### Exercise
Everything from the line containing "Void => Void" to the final line of the records below should be given again exactly, and nothing else.

### Dataset excerpts
(** * Resolution framework: reconciler, framework driver and git resolver

    Shallow embedding of the tektoncd/resolution core:
    - [ResolutionRequest] reconciler of
      pkg/reconciler/resolutionrequest/resolutionrequest.go;
    - the generic framework driver of pkg/resolver/framework and the git
      resolver of gitresolver/pkg/git, whose sources are not part of this
      development and are modelled from the specification. *)

From Stdlib Require Import String Ascii ZArith List Lia.
From Stdlib Require Import Strings.Byte.
From Stdlib Require Import Floats.SpecFloat.
Import ListNotations.
Open Scope string_scope.
Open Scope Z_scope.
Open Scope bool_scope.

(** ** Go helpers *)

(** The double-quote character, used by Go's %q verb. *)
Definition dq : string := String "034"%char EmptyString.

(** [fmt.Sprintf("%q", s)] for strings that need no escaping. *)
Definition quote (s : string) : string := dq ++ s ++ dq.

(** Lookup in a Go map[string]V, represented as an association list. *)
Fixpoint lookup {A : Type} (k : string) (m : list (string * A)) : option A :=
  match m with
  | [] => None
  | (k', v) :: m' => if String.eqb k k' then Some v else lookup k m'
  end.

Definition has_key {A : Type} (k : string) (m : list (string * A)) : bool :=
  match lookup k m with Some _ => true | None => false end.

(** ** time.Duration and time.Time

    A [time.Duration] is an int64 count of nanoseconds; a wall-clock
    instant is an integer number of nanoseconds since the epoch. *)

Definition minDuration : Z := - 2 ^ 63.
Definition maxDuration : Z := 2 ^ 63 - 1.

(** int64 wrap-around, as Go's [-] on [time.Duration]. *)
Definition wrap64 (z : Z) : Z := (z + 2 ^ 63) mod 2 ^ 64 - 2 ^ 63.
(** * Dual-session reconciliation and consent synchronisation

    A shallow embedding of the session facades, the REST client, the route
    guard and the consent pages of the consumer portal, with the properties
    its specification states about them. *)

From Stdlib Require Import ZArith List String Ascii Bool Lia.
From stdpp Require Import gmap strings list.

Local Open Scope string_scope.
Local Open Scope Z_scope.

Set Warnings "-register-all".

(** ** The route guard (router: [ProtectedRoute], [PublicRoute]) *)

Module RouteGuard.

(** What a route element renders. *)
Inductive Rendered : Type :=
| Spinner
| NavigateTo (path : string)
| Outlet.

Section Guard.
(** The guard only tests the two user objects for presence. *)
Context {LegacyUser SupabaseUser : Type}.

Definition ProtectedRoute
    (legacyUser : option LegacyUser) (legacyLoading : bool)
    (supabaseUser : option SupabaseUser) (supabaseLoading : bool) : Rendered :=
  if legacyLoading || supabaseLoading then Spinner
  else match supabaseUser with
       | None => NavigateTo "/login"
       | Some _ => Outlet
       end.

Definition PublicRoute
    (legacyUser : option LegacyUser) (legacyLoading : bool)
    (supabaseUser : option SupabaseUser) (supabaseLoading : bool) : Rendered :=
  if legacyLoading || supabaseLoading then Spinner
  else match supabaseUser with
       | Some _ => NavigateTo "/"
       | None => Outlet
       end.
End Guard.

(** Access to the protected screens is given exactly by [Outlet]. *)
Definition admits (r : Rendered) : bool :=
  match r with Outlet => true | _ => false end.

End RouteGuard.

(** ** The JavaScript primitives the code relies on *)

Module JS.

(** *** Strings.  A string is its sequence of code units; [ascii] covers
    the code units below 256. *)

(** [\s] in a regular expression, and what [trim] and [parseInt] strip:
    tab, line feed, vertical tab, form feed, carriage return, space and
    no-break space are the members below 256. *)
Definition is_whitespace (c : ascii) : bool :=
  let n := N_of_ascii c in
  (((9 <=? n) && (n <=? 13)) || (n =? 32) || (n =? 160))%N.

Fixpoint trimStart (s : string) : string :=
  match s with
  | String c s' => if is_whitespace c then trimStart s' else s
  | EmptyString => EmptyString
  end.

Definition reverse (s : string) : string :=
  string_of_list_ascii (List.rev (list_ascii_of_string s)).

Definition trimEnd (s : string) : string := reverse (trimStart (reverse s)).

Definition trim (s : string) : string := trimEnd (trimStart s).

(** Truthiness of a string: only the empty string is falsy. *)
Definition truthy (s : string) : bool :=
  match s with EmptyString => false | String _ _ => true end.

(** *** Regular expressions, matched by derivatives. *)
Inductive regex : Type :=
| Void
| Eps
| Class (p : ascii -> bool)
| Cat (r1 r2 : regex)
| Alt (r1 r2 : regex)
| Star (r : regex).

Definition Plus (r : regex) : regex := Cat r (Star r).
Definition Chr (c : ascii) : regex := Class (Ascii.eqb c).

Fixpoint nullable (r : regex) : bool :=
  match r with
  | Void => false
  | Eps => true
  | Class _ => false
  | Cat r1 r2 => nullable r1 && nullable r2
  | Alt r1 r2 => nullable r1 || nullable r2
  | Star _ => true
  end.

Fixpoint deriv (c : ascii) (r : regex) : regex :=
  match r with
  | Void => Void
  | Eps => Void
  | Class p => if p c then Eps else Void
  | Cat r1 r2 =>
      if nullable r1 then Alt (Cat (deriv c r1) r2) (deriv c r2)
      else Cat (deriv c r1) r2
  | Alt r1 r2 => Alt (deriv c r1) (deriv c r2)
  | Star r1 => Cat (deriv c r1) (Star r1)
  end.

### Answer space
  | Void => Void
  | Eps => Void
  | Class p => if p c then Eps else Void
  | Cat r1 r2 =>
      if nullable r1 then Alt (Cat (deriv c r1) r2) (deriv c r2)
      else Cat (deriv c r1) r2
  | Alt r1 r2 => Alt (deriv c r1) (deriv c r2)
  | Star r1 => Cat (deriv c r1) (Star r1)
  end.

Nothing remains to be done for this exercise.